A medical degree is necessary but not sufficient to practise medicine legally in India. What makes your practice lawful is registration — your name appearing on the Indian Medical Register or a State Medical Register, maintained under the authority of the National Medical Commission and the respective State Medical Councils. Understanding this regulatory framework is both a legal necessity and a professional responsibility. The NMC Act 2020 fundamentally restructured Indian medical regulation, replacing the Medical Council of India with a new architecture that every practitioner must understand.

References

  • KSN Reddy — Essentials of Forensic Medicine & Toxicology (textbook)
  • BV Subrahmanyam — Modi's Medical Jurisprudence and Toxicology (textbook)

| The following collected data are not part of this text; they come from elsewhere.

(* ===== verification/ReplicaPolicy.v ===== *)
(** * Quorum replication: policy and manager ([internal/replication])

    [policy.go] decides whether a set of acknowledgements meets the durability
    mode; [model.go] validates the configuration; [manager.go] sends a record to
    all peers and waits.  The peers answer concurrently, so the manager is run
    against a schedule: the order in which answers arrive on its channel and the
    point where its deadline passes. *)

From S2P Require Import Prelude GoStrings Domain Disk WalModel Topology.

Local Open Scope string_scope.
Local Open Scope Z_scope.
Local Open Scope list_scope.

(** ** Data *)

Definition ModeLocal : string := "local".
Definition ModeRegional : string := "regional".
Definition ModeCrossRegion : string := "cross-region".
Definition ModeCrossCloud : string := "cross-cloud".

Record ReplConfig := mkReplConfig {
  rc_Local : Node;
  rc_Peers : list Node;
  rc_Mode : string;
  rc_Quorum : Z;
  rc_Timeout : Z;
  rc_Token : string;
}.

Record Ack := mkAck {
  a_Node : Node;
  a_EdgeID : string;
  a_EdgeSequence : Z;
  a_PayloadSHA256 : string;
  a_RecordHash : string;
  a_Duplicate : bool;
  a_DurableAt : time;
}.

Record ReplResult := mkReplResult {
  rr_Mode : string;
  rr_Quorum : Z;
  rr_AckCount : Z;
  rr_Satisfied : bool;
  rr_Nodes : list string;
  rr_Clouds : list string;
  rr_Regions : list string;
  rr_Zones : list string;
  rr_CompletedAt : time;
  rr_FailureReason : string;
}.
(** The disk after an append that went through, and after one that did not. *)
Lemma appended_cases logs fs e r p f b rs (newly : bool) (res : result unit) d d' :
  files d = fs -> logs_on logs fs -> e ∈ edges -> enc r p -> r_EdgeID r = e ->
  log_image rs b -> stored e rs -> (newly = true -> f = mkFile [] 0) ->
  (if newly then b = [] else data f = replicaHeader ++ b /\ synced f = length (data f)) ->
  appended (path e) f ((if newly then replicaHeader else []) ++ frame p) d res d' ->
  (is_ok res = true -> logs_on (<[e := rs ++ [r]]> logs) (files d')) /\
  (header_durable d' e -> files d' = fs \/ torn_on (<[e := rs]> logs) e rs r p b (files d')) /\
  (forall name, name <> path e -> files d' !! name = fs !! name).
Proof using Hnames.
  intros Hfs L He Henc Hedge Hb Hst Hnew Hbase Happ.
  unfold appended in Happ. rewrite Hfs in Happ.
  assert (append_data ((if newly then replicaHeader else []) ++ frame p) f =
          mkFile (replicaHeader ++ b ++ frame p) (synced f)) as Hall.
  { unfold append_data. destruct newly; [rewrite Hbase, Hnew by done; done|].
    destruct Hbase as [-> _]. by rewrite <- app_assoc. }
  assert (forall n, newly = false -> append_data (take n ([] ++ frame p)) f =
          mkFile (replicaHeader ++ b ++ take n (frame p)) (synced f)) as Hpart.
  { intros n E. rewrite E in Hbase. destruct Hbase as [Hd _]. unfold append_data.
    by rewrite Hd, <- app_assoc. }
  assert (forall g, logs_on (<[e := rs]> logs)
    (<[path e := mkFile (replicaHeader ++ b) (8 + length b)]> (<[path e := g]> fs))) as Hrest.
  { intros g. eapply (logs_on_insert _ fs); [done|done| |by rewrite lookup_insert_eq|].
    - exists b. split; [done|]. split; [done|]. cbn [data synced]. by rewrite length_app.
    - intros name _ Hne. by rewrite !lookup_insert_ne. }
  rewrite Hall in Happ. split_and!.
  - intros Hok. destruct Happ as [E|[Hno _]]; [|congruence]. rewrite E.
    eapply (logs_on_insert _ fs); [done| | |by rewrite lookup_insert_eq|].
    + split; [done|]. apply Forall_app. split; [apply Hst|]. constructor; [eauto|constructor].
    + exists (b ++ frame p). split; [apply log_image_app; [done|by apply log_image_single]|]. done.
    + intros name _ Hne. by rewrite lookup_insert_ne.
  - intros Hdur. destruct Happ as [E|[_ [E|[n E]]]]; [right|by left|right].
    + rewrite E. constructor; [by rewrite lookup_insert_eq|done..| |apply Hrest].
      eexists _, (length (frame p)). rewrite lookup_insert_eq, firstn_all. split; [done|]. split; [done|].
      cbn. rewrite !length_app. lia.
    + destruct newly eqn:En.
      { exfalso. rewrite (Hnew eq_refl) in E. specialize (Hdur _ ltac:(rewrite E; apply lookup_insert_eq)).
        cbn in Hdur. lia. }
      rewrite Hpart in E by done. rewrite E. constructor; [by rewrite lookup_insert_eq|done..| |apply Hrest].
      eexists _, n. rewrite lookup_insert_eq. split; [done|]. split; [done|]. cbn [synced].
      destruct Hbase as [Hd ->]. rewrite Hd, length_app. cbn. lia.
  - intros name Hne. destruct Happ as [-> |[_ [-> |[n ->]]]]; [|done|]; by rewrite lookup_insert_ne.
Qed.

Definition refusal (e : error) : Prop := e = ErrReplicaConflict \/ e = ErrReplicaPressure.


Lemma insert_same_fps s e e' :
  fps_of (<[e := default ∅ (rs_fingerprints s !! e)]> (rs_fingerprints s)) e' = fps_of (rs_fingerprints s) e'.
Proof.
  unfold fps_of. destruct (decide (e = e')) as [->|Hne]; [by rewrite lookup_insert_eq|by rewrite lookup_insert_ne].
Qed.

(** Remembering one more record. *)
Lemma memory_put logs rel s s' e rs r p :
  memory logs rel s -> rs = default [] (logs !! e) -> enc r p ->
  at_or_zero (rs_released s) e < r_EdgeSequence r -> fps_of (rs_fingerprints s) e !! r_EdgeSequence r = None ->
  rs_released s' = rs_released s ->
  rs_fingerprints s' = <[e := <[r_EdgeSequence r := sha256_hex p]> (fps_of (rs_fingerprints s) e)]> (rs_fingerprints s) ->
  memory (<[e := rs ++ [r]]> logs) rel s'.
Proof.
  intros [M1 M2 M3] -> He Hgt Hnone Er Ef. constructor; rewrite ?Er, ?Ef; [done..|].
  intros e' seq fp. unfold fps_of. destruct (decide (e = e')) as [<-|Hne].
  - rewrite !lookup_insert_eq. cbn [from_option id]. rewrite covers_app, <- M3, (covers_single _ _ p) by done.
    destruct (decide (seq = r_EdgeSequence r)) as [->|Hs].
    + rewrite lookup_insert_eq, Hnone. split; [intros [= <-]; auto|]. by intros [?|(_ & _ & ->)].
    + rewrite lookup_insert_ne by done. split; [auto|]. by intros [?|(_ & <- & _)].
  - rewrite !lookup_insert_ne by done. apply M3.
Qed.

(** The errors of the writes are not refusals. *)
Definition not_refused (r : result unit) : Prop := forall e, r = Err e -> ~ refusal e.

Lemma wp_wrap_error {B} text (m : M disk unit) (k : unit -> M disk B) (P : result B -> Prop) d :
  (forall d', wp (k tt) (fun r _ => P r) d') -> (forall e, P (Err (ErrWrap text e))) ->
  wp (wrap text m ≫= k) (fun r _ => P r) d.
Proof.
  intros H1 H2. unfold wrap. wp_steps. unfold wp. destruct (m d) as [[[]|e] d']; cbn; [apply H1|apply H2].
Qed.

Version 2.0 | NMC CBUC 2024

CLINICAL SCENARIO

A freshly graduated MBBS doctor begins prescribing medicines at a private clinic immediately after receiving her degree certificate, without completing the registration formalities. Three months later, a patient she has been treating files a complaint. When the matter reaches the State Medical Council, it is discovered that she is not registered. Under Indian law, she has been practising medicine without a licence — an offence under the NMC Act 2020. Her degree does not protect her. Registration is not bureaucratic red tape — it is the legal instrument through which the state authorises a person to practise medicine, and through which the state can also remove that authorisation if the practitioner behaves unethically. This module explains the machinery of that authorisation: the Indian Medical Register, the National Medical Commission, and the State Medical Councils.

WHY THIS MATTERS

For every medical student in India, registration is the immediate practical outcome of passing MBBS — and it is governed by a framework that was substantially revised as recently as 2020. The NMC Act 2020 dissolved the Medical Council of India (MCI), which had existed since 1956 under the Indian Medical Council Act 1956, and replaced it with the National Medical Commission with a fundamentally different governance structure. This is not ancient history — it affects the institution that will register you, regulate your education, set examination standards for foreign medical graduates, and, if necessary, take disciplinary action against you. Understanding the NMC framework is a professional baseline, not an optional extra.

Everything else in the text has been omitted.